Meadows and lagoons in the southern part of the salt flat have shrunk over the past few years, and the flamingo population has declined, according to the Atacama People’s Council, the umbrella group representing the 18 Indigenous communities living around the salt flat. “Every company has their own studies, which are fully compliant with the rules,” says Francisco Mondaca, the council’s co- ordinator for environmental issues. “The problem is that the rules are weak. Water, flora and fauna are measured separately, so we don’t know how a change in one impacts the other.”
Local communities want to change that, and last month the council set up its first monitoring station in a lagoon on the salt flat. The installation will continuously monitor water levels, as opposed to the once- a- month measurements that mining companies do.
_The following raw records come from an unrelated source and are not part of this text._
(* ===== verification/Governance.v ===== *)
(** * Execution governance: action policy and recovery safety

    coordinator/execution_governance.go: how a task definition is classified,
    which of its graph nodes are irreversible, whether a recovery may resume
    forward from a checkpoint, the built-in action policy, and the last check
    before a recovered task is handed to another runtime.

    The definition is the JSON text itself, since part of the code searches it
    for tokens.  [evaluateActionPolicy] draws a random decision id and reads the
    clock; both are arguments. *)

From S2P Require Import Prelude GoStrings Json Ext WalCodec Checkpoint Types Capability.
Open Scope Z_scope.

Definition ActionDecisionAllowed : string := "allowed".
Definition ActionDecisionDenied : string := "denied".
Definition ActionDecisionApprovalRequired : string := "approval_required".
Definition ReplayClassRetryable : string := "retryable".
Definition ReplayClassNonRetryable : string := "non_retryable".
Definition CheckpointPortabilitySameRuntime : string := "same_runtime_only".
Definition CheckpointPortabilityCompatibleRuntime : string := "compatible_runtime".
Definition CheckpointPortabilityAnyRuntime : string := "any_runtime".

Record ActionPolicyDecision := mkDecision {
  d_DecisionID : uuid;
  d_TenantID : string;
  d_TaskID : uuid;
  d_AgentID : string;
  d_RuntimeID : string;
  d_TaskType : string;
  d_ActionName : string;
  d_EnvironmentLabel : string;
  d_ResourceScope : string;
  d_RiskLevel : string;
  d_Decision : string;
  d_ReplayClass : string;
  d_Irreversible : bool;
  d_HumanGated : bool;
  d_PolicyVersion : string;
  d_PolicyReason : string;
  d_ActionDigest : string;
  d_BoundaryDigest : string;
  d_CheckpointPortability : string;
  d_CreatedAt : time;
}.

Record RecoveryEvent := mkRecoveryEvent {
  re_EventID : uuid;
  re_TenantID : string;
  re_TaskID : uuid;
  re_EventType : string;
  re_SourceRuntimeID : string;
  re_TargetRuntimeID : string;
  re_CheckpointDigest : string;
  re_LastCommittedStep : option Z;
  re_ReplayAllowed : option bool;
  re_Reason : string;
}.

Record RuntimeHandoffEvent := mkHandoffEvent {
  he_EventID : uuid;
  he_TenantID : string;
  he_TaskID : uuid;
  he_SourceRuntimeID : string;
  he_TargetRuntimeID : string;
  he_CheckpointDigest : string;
  he_CheckpointPortability : string;
  he_Decision : string;
  he_Reason : string;
}.

Record actionPolicyInput := mkPolicyInput {
  in_TenantID : string;
  in_TaskID : uuid;
  in_RuntimeID : string;
  in_TaskDefinition : string;
  in_AgentIdentity : AgentIdentity;
  in_RequiredCaps : list string;
  in_Checkpoint : option CheckpointPayload;
  in_RecoveryAttempt : bool;
}.

Record boundActionPolicy := mkBoundPolicy {
  bp_Present : bool;
  bp_Risk : string;
  bp_ReplayClass : string;
  bp_ApprovalRequired : bool;
}.
Definition boundActionPolicy_zero : boundActionPolicy := mkBoundPolicy false "" "" false.

(** ** Reading the execution graph *)

(** [{"graph":{"nodes":[...]}}] with the nodes decoded by [d]: the nodes and
    whether the whole definition decoded. *)
Definition graph_nodes {A} (zero : A) (d : dec A) (definition : string) : list A * bool :=
  unmarshal (dec_struct [("graph", dec_struct [("nodes", dec_list zero d)])]) definition [].

(** The nodes as raw text. *)
Definition raw_nodes (definition : string) : list string * bool := graph_nodes "" dec_raw definition.

(** Only the [metadata] of each node. *)
Definition metadata_any_nodes (definition : string)
    : list (option (gmap string (option jv))) * bool :=
  graph_nodes None (dec_struct [("metadata", dec_map None dec_any)]) definition.
Definition metadata_raw_nodes (definition : string) : list (option (gmap string string)) * bool :=
  graph_nodes None (dec_struct [("metadata", dec_map "" dec_raw)]) definition.

Record actionNode := mkActionNode { an_Kind : string; an_ToolName : string; an_Action : string }.
Definition actionNode_fields : list (string * dec actionNode) :=
  [("kind", field an_Kind (λ x '(mkActionNode _ b c), mkActionNode x b c) dec_string);
   ("tool_name", field an_ToolName (λ x '(mkActionNode a _ c), mkActionNode a x c) dec_string);
   ("action", field an_Action (λ x '(mkActionNode a b _), mkActionNode a b x) dec_string)].

Definition node_action (n : actionNode) : option string :=
  if nonempty (an_ToolName n) then Some ("tool:" +:+ an_ToolName n)
  else if nonempty (an_Action n) then Some (an_Kind n +:+ ":" +:+ an_Action n)
  else None.

Definition classify_fields : list (string * dec (string * list actionNode)) :=
  [("type", field fst (λ x p, (x, p.2)) dec_string);
   ("graph", field snd (λ x p, (p.1, x))
      (dec_struct [("nodes", dec_list (mkActionNode "" "" "") (dec_struct actionNode_fields))]))].

Definition classifyTaskAction (definition : string) : string * string :=
  let '(type, nodes) := (unmarshal (dec_struct classify_fields) definition ("", [])).1 in
  let taskType := if nonempty (TrimSpace type) then TrimSpace type else "unknown" in
  let actions := omap node_action nodes in
  if bool_decide (actions = []) then (taskType, taskType) else (taskType, Join actions ",").

Definition riskLevelRank (risk : string) : Z :=
  let r := ToLower (TrimSpace risk) in
  if bool_decide (r = "low") then 1
  else if bool_decide (r = "medium") then 2
  else if bool_decide (r = "high") then 3
  else if bool_decide (r = "critical") then 4
  else 0.

(** [metadata[key].(string)] and [.(bool)], the zero value otherwise. *)
Definition meta_string (m : option (gmap string (option jv))) (key : string) : string :=
  default "" (as_string (mjoin (m ≫= λ m, m !! key))).
Definition meta_bool (m : option (gmap string (option jv))) (key : string) : bool :=
  default false (as_bool (mjoin (m ≫= λ m, m !! key))).

Definition node_bound (m : option (gmap string (option jv))) : bool :=
  nonempty (TrimSpace (meta_string m "contract_hash")) &&
  nonempty (TrimSpace (meta_string m "contract_binding_id")).

Definition extractBoundActionPolicy (definition : string) : boundActionPolicy :=
  let '(nodes, ok) := metadata_any_nodes definition in
  if negb ok then boundActionPolicy_zero
  else match head (filter (λ m, node_bound m = true) nodes) with
  | None => boundActionPolicy_zero
  | Some m =>
    let risk := meta_string m "contract_risk" in
    let replayClass := meta_string m "replay_class" in
    mkBoundPolicy true
      (if riskLevelRank risk =? 0 then "low" else risk)
      (if bool_decide (replayClass = ReplayClassNonRetryable) then replayClass else ReplayClassRetryable)
      (meta_bool m "approval_required")
  end.

(** ** Irreversible actions *)

Definition nodeEffectClass (raw : string) : string :=
  match unmarshal_rawmap raw with
  | None => ""
  | Some node =>
    match raw_get node "effect_class" with
    | None => ""
    | Some ecRaw =>
      let '(ec, ok) := unmarshal_string ecRaw in
      if ok then ToLower (TrimSpace ec) else ""
    end
  end.

(** The text between double quotes. *)
Definition quoted (s : string) : string := String dq (s +:+ str1 dq).
(** ** Robotics *)

Definition validateRoboticsActionPayload `{Ext} (step : rawmap) : res () :=
  action ← readStringField step "action";
  if bool_decide (action = "navigate_to_pose") then
    match raw_get step "goal" with
    | None => Err (invalidTaskDefinition "goal is required")
    | Some rawGoal =>
      match unmarshal_rawmap rawGoal with
      | None => Err (invalidTaskDefinition "goal must be an object")
      | Some goal =>
        _ ← requireNumericField goal "x"; requireNumericField goal "y"
      end
    end
  else if bool_decide (action = "publish_prompt") then requireStringField step "prompt"
  else if bool_decide (action = "publish_velocity") then
    _ ← requireNumericField step "linear_x"; requireNumericField step "angular_z"
  else if bool_decide (action ∈ ["get_navigation_status"; "cancel_navigation"; "publish_zero_velocity"])
  then Ok tt
  else Err (invalidTaskDefinition ("unsupported robotics action " +:+ strconv_Quote action)).

Definition validateRoboticsStep `{Ext} (step : rawmap) : res () :=
  _ ← requireNumericField step "step_index"; validateRoboticsActionPayload step.

(** ** Execution graphs *)

Definition effect_classes : list string := ["idempotent"; "irreversible"; "retryable"].

Definition validateEffectClassField `{Ext} (node : rawmap) : res () :=
  match raw_get node "effect_class" with
  | None => Ok tt
  | Some raw =>
    let '(ec, ok) := unmarshal_string raw in
    if negb ok then Err (invalidTaskDefinition "effect_class must be a string")
    else
      let ec := ToLower (TrimSpace ec) in
      if bool_decide (ec ∈ effect_classes) then Ok tt
      else Err (invalidTaskDefinition
             ("effect_class must be one of idempotent, irreversible, retryable (got "
              +:+ strconv_Quote ec +:+ ")"))
  end.

Definition validateExecutionGraphSlotFields (node : rawmap) : res () :=
  _ ← match raw_get node "write_slot" with
      | None => Ok tt
      | Some raw =>
        let '(writeSlot, ok) := unmarshal_string raw in
        guard_err (negb ok || bool_decide (writeSlot = ""))
          (invalidTaskDefinition "write_slot must be a non-empty string")
      end;
  match raw_get node "read_slots" with
  | None => Ok tt
  | Some raw =>
    let '(readSlots, ok) := unmarshal (dec_list "" dec_string) raw [] in
    if negb ok then Err (invalidTaskDefinition "read_slots must be an array of strings")
    else res_forM (λ slot, guard_err (bool_decide (slot = ""))
           (invalidTaskDefinition "read_slots must not contain empty values")) readSlots
  end.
There are plans to build 14 additional stations over the next year.
“The Chilean government is encouraging more and more companies to come here to explore and mine lithium, but they don’t have the capacity to oversee all of that,” says Sergio Cubillos, president of the Indigenous council. “People need to realize that there’s an environmental cost associated to lithium, and that cost is being felt here.”
BHP has vowed to completely stop using fresh water in Chile by 2030 and has so far invested US$4 billion in desalination plants. But the company is now requesting an extension of its water rights from 2020 to 2030, promising to cut the pumping rate to 640 litres per second. Monitoring hasn’t shown environmental changes different than those anticipated under existing permits, a company official said in an email. Antofagasta’s Zaldivar copper mine is also seeking a new licence to pump 213 litres per second through 2029; the company wasn’t immediately available for comment.
The huge increase in lithium demand is drawing additional mining firms into the Atacama and other salt flats in the Andes. About 40 per cent of Chile’s salt flats are now being explored for lithium, according to Dorador, the scientist. If the current way of mining continues, she warns, there’s a risk that the salt flats will run out of water.
This has happened before: Dorador points to the Lagunillas salt flat, significantly impacted after more than a decade of pumping by BHP’S Cerro Colorado mine. Also drier because of mining activity are the Punta Negra salt flat near BHP’S Escondida and the Michincha salt flat near the Collahuasi copper mine, owned by Anglo American and Glencore.
The Atacama salt flat is the largest in Chile, meaning any changes there will happen slower, but it could share the fate of other salt flats, says Mondaca of the Indigenous council. He cautions that miners’ assessments of the environmental impacts don’t account for warming temperatures, which could accelerate the drying process.
“Climate change is just making this problem bigger,” Mondaca says. “Mining companies say the impact of what they’re doing now will not be felt for another 20 years, but with climate change that could be 10 years, or it could be five. No one knows.”
This could be the ultimate irony of the green revolution spurring electric vehicles and batteries made from lithium. Scientists have come to view the fragile environment of Atacama as key to understanding the origins of life and the effects of climate change. Millions of years ago, the salt flat was a lake that has been slowly drying up, a process similar to what could happen elsewhere around the planet as temperatures rise.
“It is a picture of how our lakes will look like in the future,” Dorador says. To her, pumping water out of this dying ecosystem means taking away its last breath before scientists have had the chance to fully understand it.